• **TASK BRIEF**
Would you copy out, exactly as written, each line from the one containing "- A string of" to the end of the records below?

*** PROVIDED ENTRIES ***

(** * usvfs: the hook context (src/usvfs_dll/hookcontext.cpp)

    A shallow embedding of [HookContext] and of the shared parameter record
    it manages, with the properties of the specification stated over it.

    Conventions of the model.
    - A string of the program (a [std::string], a [shared::StringT], the
      characters behind a [const char *] or an [LPCWSTR]) is a Rocq
      [string].  The routines of the C runtime read it up to its first NUL
      ([c_str]); a string built from a C string holds none ([nul_free]).
      A null pointer argument is [None].
    - Every operation of the hook context first converts its wide-string
      arguments with [shared::string_cast] and builds a shared-memory string
      from the result; lookups convert the stored string back.  The
      conversion routines live outside hookcontext.cpp; the operations of
      module [HookContext] work on the converted strings, and module [Wide]
      has the trackers together with their conversions, which are
      parameters there.
    - Character case is the one of the classic "C" locale: only the letters
      a-z / A-Z are folded.
    - Calls to the loggers are left out, except where a property speaks
      about them (guarded access). *)

From Stdlib Require Import Ascii String List ZArith Lia Bool.
From stdpp Require Import base option list gmap strings fin_maps fin_sets.

Local Open Scope string_scope.
Local Open Scope list_scope.

(** ** Characters and strings *)

Module Chars.

Definition is_lower (c : ascii) : bool :=
  let n := nat_of_ascii c in (97 <=? n)%nat && (n <=? 122)%nat.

***

• **REPLY TO THE EXERCISE**
    - A string of the program (a [std::string], a [shared::StringT], the
      characters behind a [const char *] or an [LPCWSTR]) is a Rocq
      [string].  The routines of the C runtime read it up to its first NUL
      ([c_str]); a string built from a C string holds none ([nul_free]).
      A null pointer argument is [None].
    - Every operation of the hook context first converts its wide-string
      arguments with [shared::string_cast] and builds a shared-memory string
      from the result; lookups convert the stored string back.  The
      conversion routines live outside hookcontext.cpp; the operations of
      module [HookContext] work on the converted strings, and module [Wide]
      has the trackers together with their conversions, which are
      parameters there.
    - Character case is the one of the classic "C" locale: only the letters
      a-z / A-Z are folded.
    - Calls to the loggers are left out, except where a property speaks
      about them (guarded access). *)

From Stdlib Require Import Ascii String List ZArith Lia Bool.
From stdpp Require Import base option list gmap strings fin_maps fin_sets.

Local Open Scope string_scope.
Local Open Scope list_scope.

(** ** Characters and strings *)

Module Chars.

Definition is_lower (c : ascii) : bool :=
  let n := nat_of_ascii c in (97 <=? n)%nat && (n <=? 122)%nat.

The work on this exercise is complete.